The actual reason I saw this play twice was a) I liked it, but mostly b) I’m really interested in how stuff translates from big city mainstage to different stages on tour. This is something I thought I’d have a lot more to say about than I actually do. The Upstairs theatre at Belvoir and the IMB theatre at IPAC are fundamentally very different spaces – if nothing else, they’re totally different shapes – but this play translated beautifully. I think the cast did take a little while to adjust to the massive IMB theatre: it’s so big that the jokes seem to take more time to reach the back, and the timing at the beginning in the Wollongong performance was a little uneasy compared to when I saw it in Sydney. Their adjustment was swift, however, and the third act was sidesplittingly hilarious, even the second time round. Both Tobies, Schmitz and Truslove, are real standouts. Schmitz’s dry, sardonic delivery is perfect for Elyot’s witticisms; and Truslove is a total comic natural.

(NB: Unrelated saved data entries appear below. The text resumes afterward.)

(** * Repository rules: metadata rule sets and their evaluation

    A shallow embedding of the repository-rules classes of
    [app/src/main-process/menu/menu-event.ts]:
    [RepoRulesMetadataFailures], [RepoRulesMetadataRules] (with its
    methods [push], [hasRules] and [getFailedRules]), [RepoRulesInfo],
    [IRepoRulesMetadataRule], [RepoRulesMetadataMatcher] and
    [RepoRuleEnforced].

    A [RepoRulesMetadataRules] object owns one mutable field, the array
    [rules]; its methods are computations in the state monad over that
    object.  The loop of [getFailedRules] mutates a local
    [RepoRulesMetadataFailures] object, which is threaded through the loop
    explicitly.

    The development also covers [getStepConclusionText] of
    [CICheckRunListItem] and the state of [CICheckRunList]
    ([app/src/ui/check-runs/ci-check-run-list.tsx]), and the argument list
    of [git pull] ([app/src/lib/git/pull.ts]). *)

From Stdlib Require Import Ascii String List Bool Arith Lia Permutation.
From Stdlib Require Decimal DecimalString DecimalNat.
From ExtLib Require Import Structures.Monad Structures.MonadState.
From ExtLib Require Import Data.Monads.StateMonad Data.Monads.EitherMonad.
Import ListNotations.
Import MonadNotation.
Local Open Scope monad_scope.
Local Open Scope list_scope.

(** ** Data model *)

(** [type RepoRuleEnforced = boolean | 'bypass'].  [false] is a rule that
    is not enforced, [true] one that blocks, ['bypass'] one the current
    user may bypass. *)
Inductive RepoRuleEnforced : Type :=
| EnforcedBool (b : bool)
| EnforcedBypass.

(** The names the design document gives to the three values. *)
Definition Off : RepoRuleEnforced := EnforcedBool false.
Definition Required : RepoRuleEnforced := EnforcedBool true.
Definition Bypassable : RepoRuleEnforced := EnforcedBypass.

(** [type RepoRulesMetadataMatcher = (toMatch: string) => boolean] *)
Definition RepoRulesMetadataMatcher : Type := string -> bool.
(** * nvidia_exporter: the nvidia-smi scrape loop

    A shallow embedding of [scrapeSmi] (nvidia_exporter.go) and of the
    library calls it makes, with the properties of its per-line
    processing.  Go strings are byte strings: they are Rocq [string]s,
    whose characters are the 8-bit [ascii].  A [float64] is Rocq's
    primitive binary64 [float]. *)

From Stdlib Require Import ZArith Ascii PrimFloat FloatOps SpecFloat Uint63.
From Stdlib Require Import DecimalString DecimalN.
From stdpp Require Import gmap strings.

Local Open Scope Z_scope.

(** ** Package [strings] and [bufio]: the calls made by [scrapeSmi] *)

Module strings.

(** [strings.HasPrefix(s, prefix)] *)
Fixpoint HasPrefix (s prefix : string) {struct prefix} : bool :=
  match prefix, s with
  | EmptyString, _ => true
  | String p prefix', String c s' => Ascii.eqb c p && HasPrefix s' prefix'
  | String _ _, EmptyString => false
  end.

(** [strings.Index(s, sep)]: the byte offset of the first instance of
    [sep] in [s]; Go's -1 is [None]. *)
Fixpoint Index (s sep : string) {struct s} : option nat :=
  if HasPrefix s sep then Some 0%nat
  else match s with
       | EmptyString => None
       | String _ s' => S <$> Index s' sep
       end.

(** [s[:m]] and [s[m:]], for [m] within the string. *)
Fixpoint slice_to (m : nat) (s : string) : string :=
  match m, s with
  | S m', String c s' => String c (slice_to m' s')
  | _, _ => EmptyString
  end.

Fixpoint slice_from (m : nat) (s : string) : string :=
  match m, s with
  | S m', String _ s' => slice_from m' s'
  | _, _ => s
  end.

(** The loop of [genSplit(s, sep, 0, -1)] for a non-empty [sep]:
    cut at the first instance of [sep], go on with what follows it.
    Go bounds the loop by [Count(s, sep)], itself at most [len(s)];
    [n] is that bound. *)
Fixpoint genSplit (n : nat) (s sep : string) : list string :=
  match n with
  | O => [s]
  | S n' =>
      match Index s sep with
      | None => [s]
      | Some m =>
          slice_to m s :: genSplit n' (slice_from (m + String.length sep) s) sep
      end
  end.

(** [strings.Split(s, sep)], [sep] not empty. *)
Definition Split (s sep : string) : list string :=
  genSplit (String.length s) s sep.

(** [strings.Join(elems, sep)] *)
Fixpoint Join (elems : list string) (sep : string) : string :=
  match elems with
  | [] => EmptyString
  | [e] => e
  | e :: elems' => e +:+ sep +:+ Join elems' sep
  end.

(** [strings.Contains(s, substr)] *)
Definition Contains (s substr : string) : bool :=
  match Index s substr with Some _ => true | None => false end.

End strings.

Module bufio.

(** [Reader.ReadBytes(delim)] on the bytes still to come from the
    stream: the bytes up to and including the first [delim], with
    what follows it; when the stream ends before a [delim], the bytes
    read and no rest (Go's [err == io.EOF]). *)
Fixpoint ReadBytes (delim : ascii) (stream : string) : string * option string :=
  match stream with
  | EmptyString => (EmptyString, None)
  | String c stream' =>
      if Ascii.eqb c delim then (String c EmptyString, Some stream')
      else let '(line, rest) := ReadBytes delim stream' in (String c line, rest)
  end.

End bufio.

This has all been a very long-winded and nerdy way of saying that I really like this play. It made me think a lot more than I was expecting it to – it’s not often I come out of a comedy and smash out 500 words on the Theory of Love™. I definitely think it could make some people very uncomfortable and should maybe come with a trigger warning, but it really is wonderfully performed and absolutely desperately funny. I’m not entirely sure why everyone was spending so much time hanging out in what appeared to be the hotel corridor, but you should go along and see it and work it out for yourself. If nothing else, it totally wins the award for Best Use Of Phil Collins On The Stage Ever!